Monogamy

Monogamy is a form of (couple) relationship in which a person has only one and the same partner during their lifetime. There is also so-called serial monogamy, whereby several partnerships are entered into during one's life, but each is monogamous in itself. It means that one is faithful to the respective partner and has no other relationships while in this partnership. Since divorce and remarriage are easy to carry out in the laws of the modern Western world, this has led to an increase in serial monogamy. Serial monogamy can therefore be described as the social norm in the Western world today. However, this is a relatively new development because in some countries (e.g., Malta or Ireland) divorce was not possible until a few years ago. For centuries, it was mainly Roman marriage law with its ideal of monogamy that shaped Europe's cultural history. In Germany, both the marriage law of the Catholic Church and the Civil Code still prescribe monogamy by law. Polygamy and bigamy are still punishable. Comparable laws exist today in many countries of the world. However, this was not always the case. There are certainly theories that assume that monogamy among humans is a socially acquired form of life that was not yet known in prehistoric times.

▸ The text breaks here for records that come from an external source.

Definition deliverSimklWithClock (device : string) (start : Reading) : prog bool :=
  let* c := call Clocks in
  let elapsed := pageElapsed start c in
  let* current := call Current in
  if negb current then ret false
  else
    let* now := call LookLog in
    match connection (ln_log now) with
    | None => ret false
    | Some (account, text) =>
        if (4 <=? lg_wireMin (ln_log now)) && (negb (bool_decide (lg_unreadable (ln_log now) = [])) || negb (bool_decide (lg_newerFraming (ln_log now) = [])))
        then ret false
        else
          match access_token text with
          | None => ret false
          | Some token =>
              call LoadPolicy;;;
              call (Exclusive ("den.simkl." +:+ account));;;
              deliverAccount device elapsed account token
          end
    end.
End Delivery.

Evolutionary researchers, behavioural scientists and sociologists have been trying to answer the question of the origin of monogamy in humans for centuries. One of the main arguments is the complicated rearing of human offspring. There is no animal that spends a comparable amount of time and effort raising its young. One reason for this is the large brain of humans, whose growth requires a great deal of nutrients. On the other hand, the extraordinary formation of the human brain was probably only possible due to the monogamous behaviour of our ancestors. A firm pair bond between father and mother guarantees the permanent care of the children for years. It is now clear that monogamy in animals and humans is controlled by genes and is therefore not a purely cultural or social construct. In biology, the term monogamy is applied to the mating behaviour of some animals and describes a mating system. Monogamy is very rare in mammals. In fact, more than 95 per cent of mammals are non-monogamous. In birds, on the other hand, this form of relationship is widespread. That is why biologists think that monogamy was invented independently several times during evolution.

In contrast to monogamy are various forms of non-monogamy, for example promiscuity and polygamy (polygamy). Promiscuity means that both the males and the females of a species do not have permanent partners. There are also two forms of polygamy. In polygyny, for example, only the male partner is polygamous, while the female partner is monogamous, i.e., lives with only one partner. This is the case, for example, with polygyny in Islam, where a man can have several wives, while the wives are not allowed to have other husbands. This harem formation can also be observed in the animal kingdom, for example in lions. In polyandry, it is the other way around. This means that a female is mated to by several males. It is important to note that even in human societies where polygyny is allowed, monogamy still prevails.